As a final research note, while there is a lack of research that uses IPA to access the meaning of mental health conditions for incarcerated women, in recent years there has been a movement in theses and dissertations toward addressing this gap (Ncube-Sibanda & Dube-Mawerewere, 2019; Patel, 2023; Sierka, 2015). This may represent a heightened appreciation by emerging scholars of the value of IPA in accessing, coding, and analyzing the views of incarcerated people. This provides a research agenda that can “give a voice to the marginalized, often misrepresented group of women, many of whom were determined to have their story heard” (Sierka, 2015, p. 110). This study provides a foundation for further research in this area.
Footnotes
Acknowledgements
The authors wish to recognize Sarah Potvin for her assistance with feedback, minor edits, and reference formatting.

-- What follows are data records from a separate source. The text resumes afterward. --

Lemma ZkParams_Validate_Ok p :
  ZkParams_Validate p = Ok tt →
  MaxVkeySizeBytes p ≠ 0 ∧ UploadChunkSize p ≠ 0 ∧ UploadChunkGas p ≠ 0 ∧
  MaxVkeySizeBytes p ≤ 1048576.
Proof.
  unfold ZkParams_Validate. rewrite !fail_if_bind, !check_limit_bind, fail_if_bind.
  rewrite !Z.eqb_neq, Z.ltb_ge. unfold MaxAllowedVKeySizeBytes. tauto.
Qed.

Lemma or_default_idem v d : or_default (or_default v d) d = or_default v d.
Proof. unfold or_default. destruct (v =? 0) eqn:E; [by destruct (d =? 0)|by rewrite E]. Qed.

Lemma WithMaxLimitDefaults_idem p : WithMaxLimitDefaults (WithMaxLimitDefaults p) = WithMaxLimitDefaults p.
Proof. unfold WithMaxLimitDefaults. cbn. by rewrite !or_default_idem. Qed.

(** ** Gas *)

Definition ceil_div (a b : Z) : Z := (a + b - 1) / b.

(** The overflow test on the product is exact. *)
Lemma mul_overflow_test chunks gas :
  0 < chunks → 0 ≤ gas →
  (u64 (chunks * gas) / chunks =? gas) = bool_decide (chunks * gas < 2 ^ 64).
Proof.
  intros Hc Hg. unfold u64. pose proof (Z.mod_pos_bound (chunks * gas) (2 ^ 64) ltac:(lia)) as Hm.
  case_bool_decide as E.
  - rewrite Z.mod_small by nia. apply Z.eqb_eq. rewrite Z.mul_comm. by apply Z.div_mul; lia.
  - apply Z.eqb_neq. intros Eq.
    pose proof (Z.mul_div_le ((chunks * gas) mod 2 ^ 64) chunks Hc). nia.
Qed.

(** For a chunk size that leaves room for the rounding term, the gas is
    [ceil(size / UploadChunkSize) * UploadChunkGas] computed without wrap-around;
    a product that does not fit 64 bits is reported, and an empty or oversized
    key is refused. *)
Theorem GasCostForSize_spec p size :
  zk_params_u64 p → is_u64 size → ZkParams_Validate p = Ok tt →
  UploadChunkSize p ≤ 2 ^ 64 - 1048577 →
  GasCostForSize p size =
    if size =? 0 then Err ErrInvalidVKey
    else if MaxVkeySizeBytes p <? size then Err ErrVKeyTooLarge
    else let cost := ceil_div size (UploadChunkSize p) * UploadChunkGas p in
         if bool_decide (cost < 2 ^ 64) then Ok cost else Err ErrZkInvalidParams.
Proof.
  unfold zk_params_u64, is_u64. intros Hu Hs Hv Hc.
  destruct (ZkParams_Validate_Ok p Hv) as (?&?&?&?).
  unfold GasCostForSize. rewrite Hv, bind_Ok_l.
  destruct (size =? 0) eqn:E0; [done|]. rewrite fail_if_false_bind.
  destruct (MaxVkeySizeBytes p <? size) eqn:E1; [done|]. rewrite fail_if_false_bind.
  rewrite (u64_small (size + UploadChunkSize p)), (u64_small (size + UploadChunkSize p - 1))
    by (unfold is_u64; lia).
  fold (ceil_div size (UploadChunkSize p)).
  assert (0 < ceil_div size (UploadChunkSize p)).
  { unfold ceil_div. apply Z.div_str_pos. lia. }
  rewrite mul_overflow_test by lia. rewrite (proj2 (Z.eqb_neq (ceil_div _ _) 0)) by lia.
  case_bool_decide; cbn; [|done]. f_equal. apply u64_small. split; nia.
Qed.

(** Parameters that [Validate] accepts although they price an upload at zero. *)
Definition wrapping_params : ZkParams :=
  mkZkParams 1048576 (2 ^ 64 - 1) 10000 1 1 1 1 1 1.

(** [Validate] puts no bound on [UploadChunkSize]: with a chunk size close
    to 2^64 the rounding term wraps, the number of chunks is zero, the overflow
    test is skipped and a key of two bytes or more costs no gas. *)
Theorem GasCostForSize_wraps size :
  2 ≤ size ≤ 1048576 →
  ZkParams_Validate wrapping_params = Ok tt ∧ GasCostForSize wrapping_params size = Ok 0.
Proof.
  intros Hs. split; [done|]. unfold GasCostForSize.
  change (ZkParams_Validate wrapping_params) with (Ok tt : outcome unit). rewrite bind_Ok_l.
  cbn [wrapping_params UploadChunkSize UploadChunkGas MaxVkeySizeBytes].
  rewrite (proj2 (Z.eqb_neq size 0)), (proj2 (Z.ltb_ge _ _)) by lia. rewrite !fail_if_false_bind.
  assert (u64 (u64 (size + (2 ^ 64 - 1)) - 1) = size - 2) as ->.
  { unfold u64. replace (size + (2 ^ 64 - 1)) with (size - 1 + 1 * 2 ^ 64) by lia.
    rewrite Z.mod_add, !Z.mod_small by (rewrite ?Z.mod_small; lia). lia. }
  by rewrite Z.div_small by lia.
Qed.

Declaration of Conflicting Interests
The author(s) declared no potential conflicts of interest with respect to the research, authorship, and/or publication of this article.
Funding
The author(s) received no financial support for the research, authorship, and/or publication of this article.
Data Declarations
Data reported in this study were not presented at any other venue, including other journal outlets, or at conference presentations. The findings from this study have exclusively been reported to this journal alone. Further, none of the data were posted on public forums such as listservs, or other websites as this would have violated the terms of the Institutional Review Board requirements. Only within this specific manuscript submitted exclusively to Criminal Justice and Behavior have findings from our data been shared.
In accordance with the human subjects panel that reviewed our study, data are stored solely on the password-protected University-issued laptop of the lead author. As part of Institutional Review Board requirements, we were not permitted the opportunity to share the raw data in any public forums as this was perceived as a violation of the anonymity and confidentiality of research participants. However, should a third-party be interested in collaborating on future research projects from these data, the lead author would be willing to do this, all the while maintaining private and confidential the data by keeping them stored on the aforementioned University-issued password-protected computer. Finally, none of the work associated with this study was pre-registered.